(** Adding a fresh root [c] whose user half is empty and whose kernel half is
    that of [b]. *)
Lemma add_root m m' L b c : pt_wf m L -> L b = 4%nat -> L c = O -> 0 < c < WINDOW -> bytes_ok m' ->
  (forall g j, 0 <= j < 512 ->
     ent m' g j = if g =? c then (if j <? 256 then 0 else ent m b j) else ent m g j) ->
  let L' := fun g => if g =? c then 4%nat else L g in
  pt_wf m' L' /\
  (forall va, idx 4 va < 256 -> xlate m' c va = 0) /\
  (forall va, 256 <= idx 4 va -> xlate m' c va = xlate m b va) /\
  (forall r va, L r = 4%nat -> xlate m' r va = xlate m r va).
Proof.
  intros Hwf Hb Hc Hcw Hbm Hent L'.
  assert (forall g, L g <> O -> (g =? c) = false /\ L' g = L g) as Hold.
  { intros g Hg. unfold L'. destruct (Z.eqb_spec g c) as [->|]; done. }
  assert (forall g i, L g <> O -> 0 <= i < 512 -> ent m' g i = ent m g i) as Hsame.
  { intros g i Hg Hi. rewrite Hent by done. by rewrite (proj1 (Hold g Hg)). }
  (* an entry of the new memory that links is one of the old memory *)
  assert (forall g j, (2 <= L' g)%nat -> 0 <= j < 512 -> link (L' g) (ent m' g j) = true ->
    exists g', L g' = L' g /\ ent m' g j = ent m g' j /\ (g' = g \/ (g = c /\ g' = b /\ 256 <= j))) as Hsrc.
  { intros g j Hg Hj. rewrite Hent by done. unfold L' in *. destruct (Z.eqb_spec g c) as [->|].
    - destruct (Z.ltb_spec j 256); [done|]. intros _. exists b. split; [done|]. split; [done|by right].
    - intros _. exists g. split; [done|]. split; [done|by left]. }
  splits.
  - split; [done| | |].
    + intros g Hg. unfold L' in *. destruct (Z.eqb_spec g c) as [Egc|]; [lia|]. by apply (pw_range m L Hwf).
    + intros g j Hg Hj Hlk. destruct (Hsrc g j Hg Hj Hlk) as (g' & HL & He & _). rewrite He in *.
      rewrite <- HL in *. pose proof (pw_child m L Hwf g' j Hg Hj Hlk) as Hch.
      rewrite (proj2 (Hold (nxt (ent m g' j)) ltac:(lia))). lia.
    + intros g j h n Hg Hh Hj Hn Hlk Hlk' Heq. rewrite <- Hh in Hlk'.
      destruct (Hsrc g j Hg Hj Hlk) as (g' & HL & He & Hor).
      destruct (Hsrc h n ltac:(lia) Hn Hlk') as (h' & HL' & He' & Hor').
      rewrite He, He' in *. rewrite <- HL in *. rewrite <- HL' in *.
      destruct (pw_parent m L Hwf g' j h' n Hg Hh Hj Hn) as [-> Hgh]; [done|by rewrite <- Hh|done|].
      split; [done|]. destruct Hor as [<-|(-> & -> & Hj')]; destruct Hor' as [<-|(-> & -> & Hn')];
        [done|right; split; [congruence|lia]..|by left].
  - intros va Hva. unfold xlate. rewrite walkn_S. cbv zeta. rewrite Hent, Z.eqb_refl by apply idx_range.
    destruct (Z.ltb_spec (idx 4 va) 256); [done|lia].
  - intros va Hva. unfold xlate. rewrite !walkn_S. cbv zeta. rewrite Hent, Z.eqb_refl by apply idx_range.
    destruct (Z.ltb_spec (idx 4 va) 256); [lia|]. rewrite link4.
    destruct (present (ent m b (idx 4 va))) eqn:Hp; [|done]. cbn [negb]. cbv iota.
    apply (slot_ext m m' L); [done| |lia|done].
    apply (child_level m L Hwf); [done|apply idx_range|by rewrite link4].
  - intros r va Hr. apply (slot_ext m m' L); done || lia.
Qed.

(** The memory of [vmm_create_user_pml4] and of the first half of
    [vmm_fork_pml4]: a root with an empty user half and the kernel half of [b]. *)
Lemma new_root_mem k b c : b <> c -> bytes_ok (mm k) ->
  let k' := copy_entries 256 (set_mm k (memset (mm k) (frame_va c) 0 (PAGE_SIZE / 2)))
              (frame_va c + 8 * 256) (frame_va b + 8 * 256) 0 in
  bytes_ok (mm k') /\ fa k' = fa k /\ same_regs k k' /\ cpu_log k' = cpu_log k /\
  (forall g j, 0 <= j < 512 ->
     ent (mm k') g j = if g =? c then (if j <? 256 then 0 else ent (mm k) b j) else ent (mm k) g j) /\
  (forall x, ~ (frame_va c <= x < frame_va c + PAGE_SIZE) -> mm k' x = mm k x).
Proof.
  intros Hbc Hb k'. set (k1 := set_mm k _) in k'.
  assert (bytes_ok (mm k1)) as Hb1 by apply memset_bytes_ok, Hb.
  assert (forall g j, 0 <= j < 512 -> ent (mm k1) g j = if (c =? g) && (j <? 256) then 0 else ent (mm k) g j) as H1.
  { intros g j Hj. unfold k1. cbn [mm set_mm]. change (PAGE_SIZE / 2) with (8 * 256). apply ent_memset; lia. }
  destruct (copy_entries_state 256 k1 (frame_va c + 8 * 256) (frame_va b + 8 * 256) 0) as (Hf & Hs & Hl & Hbk).
  fold k' in Hf, Hs, Hl, Hbk.
  split; [exact (Hbk Hb1)|]. split; [exact Hf|]. split; [exact Hs|]. split; [exact Hl|]. split.
  - intros g j Hj. subst k'. clear Hf Hs Hl Hbk. clearbody k1.
    rewrite (copy_entries_ent 256) by (done || lia). rewrite !H1 by done.
    rewrite (proj2 (Z.eqb_neq c b)) by done. rewrite (Z.eqb_sym c g). simpl.
    destruct (g =? c); simpl; [|done]. repeat case_ltb; simpl; done || lia.
  - intros x Hx. unfold k'. rewrite copy_entries_frame by (unfold PAGE_SIZE in *; lia).
    unfold k1. cbn [mm set_mm]. rewrite memset_spec by done.
    replace (_ && _) with false; [done|]. symmetry. rewrite andb_false_iff, Z.leb_gt, Z.ltb_ge.
    unfold PAGE_SIZE in *. change (4096 / 2) with 2048. lia.
Qed.

Lemma create_cases k L r : vm_inv k L -> L r = 4%nat -> pml4_phys k = r * PAGE_SIZE ->
  let '(p, k') := vmm_create_user_pml4 k in
  (p = 0 /\ k' = k /\ alloc_frame k = (0, k)) \/
  exists c L', p = c * PAGE_SIZE /\ L c = O /\ L' c = 4%nat /\ vm_inv k' L' /\ extends L L' /\
    same_regs k k' /\
    (forall va, idx 4 va < 256 -> xlate (mm k') c va = 0) /\
    (forall va, 256 <= idx 4 va -> xlate (mm k') c va = xlate (mm k) r va) /\
    (forall r' va, L r' = 4%nat -> xlate (mm k') r' va = xlate (mm k) r' va) /\
    framed k L k' L' /\ (forall va, idx 4 va < 256 -> nohuge 4 (mm k') c va) /\ fa k' = fa (snd (alloc_frame k)).
Proof.
  intros Hinv Hr Hroot. pose proof (vi_wf _ _ Hinv) as Hwf. unfold vmm_create_user_pml4.
  destruct (alloc_frame_fresh k L Hinv) as [->|(c & Hcw & HLc & Hr1 & Hm1 & Hregs & Hlog & Hok & Hcu & Hu')];
    [by left|].
  destruct (alloc_frame k) as [p k1]. cbn [fst snd] in *. subst p.
  destruct (Z.eqb_spec (c * PAGE_SIZE) 0); [unfold PAGE_SIZE in *; lia|]. right.
  assert (pml4_phys k1 = r * PAGE_SIZE) as -> by (destruct Hregs as (_ & -> & _); done).
  rewrite (root_va (mm k) L r), (phys_to_virt c) by (done || lia).
  assert (r <> c) as Hrc by (intros ->; lia).
  assert (bytes_ok (mm k1)) as Hb1 by (rewrite Hm1; apply Hwf).
  destruct (new_root_mem k1 r c Hrc Hb1) as (Hb & Hf & Hs & Hl & Hent & Hout).
  revert Hb Hf Hs Hl Hent Hout. generalize (copy_entries 256
    (set_mm k1 (memset (mm k1) (frame_va c) 0 (PAGE_SIZE / 2))) (frame_va c + 8 * 256) (frame_va r + 8 * 256) 0).
  intros k' Hb Hf Hs Hl Hent Hout. rewrite Hm1 in Hent, Hout.
  destruct (add_root (mm k) (mm k') L r c Hwf Hr HLc Hcw Hb Hent) as (Hwf' & Hu & Hk & Ho).
  exists c, (fun g => if g =? c then 4%nat else L g). splits; try done.
  - by rewrite Z.eqb_refl.
  - apply (vm_inv_grow k _ L); [done|done|by rewrite Hf| |].
    + intros g Hg Hgu. by rewrite Hf, Hu', Hgu, orb_true_r.
    + intros g Hg. cbn beta in Hg. destruct (Z.eqb_spec g c) as [Egc|]; [right|by left].
      by rewrite Hf, Hu', Egc, Z.eqb_refl by lia.
  - intros g Hg. destruct (Z.eqb_spec g c) as [Egc|]; [by rewrite Egc in Hg|done].
  - by eapply same_regs_trans.
  - split.
    + intros d Hd Hd0 Hdu. assert (d <> c) as Hdc by (intros ->; congruence). rewrite (proj2 (Z.eqb_neq d c)) by done. split; [done|].
      split; [by rewrite Hf, Hu', Hdu, orb_true_r by lia|]. intros o Hoo. apply Hout. unfold frame_va, PAGE_SIZE in *. lia.
    + intros r' va Hr' Hn. unfold nohuge in *. rewrite (walkn_ext (mm k) (mm k') L 4 r' va Hwf Hr' ltac:(lia)); [done|].
      intros g j Hg Hj. rewrite Hent by done. destruct (Z.eqb_spec g c) as [->|]; [lia|done].
  - intros va Hva. unfold nohuge. rewrite walkn_S. cbv zeta. rewrite Hent, Z.eqb_refl by apply idx_range.
    destruct (Z.ltb_spec (idx 4 va) 256); [done|lia].
Qed.

(** ** Properties *)

Lemma tflags_rw_user : tflags_ok (PTE_WRITE |b PTE_USER).
Proof. by repeat split. Qed.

☆ ☆ ☆ ☆ ☆ ☆ ☆

Each line of the entries above that contains "right" is to be copied.

    - destruct (Z.ltb_spec j 256); [done|]. intros _. exists b. split; [done|]. split; [done|by right].
        [done|right; split; [congruence|lia]..|by left].
  destruct (Z.eqb_spec (c * PAGE_SIZE) 0); [unfold PAGE_SIZE in *; lia|]. right.
    + intros g Hg. cbn beta in Hg. destruct (Z.eqb_spec g c) as [Egc|]; [right|by left].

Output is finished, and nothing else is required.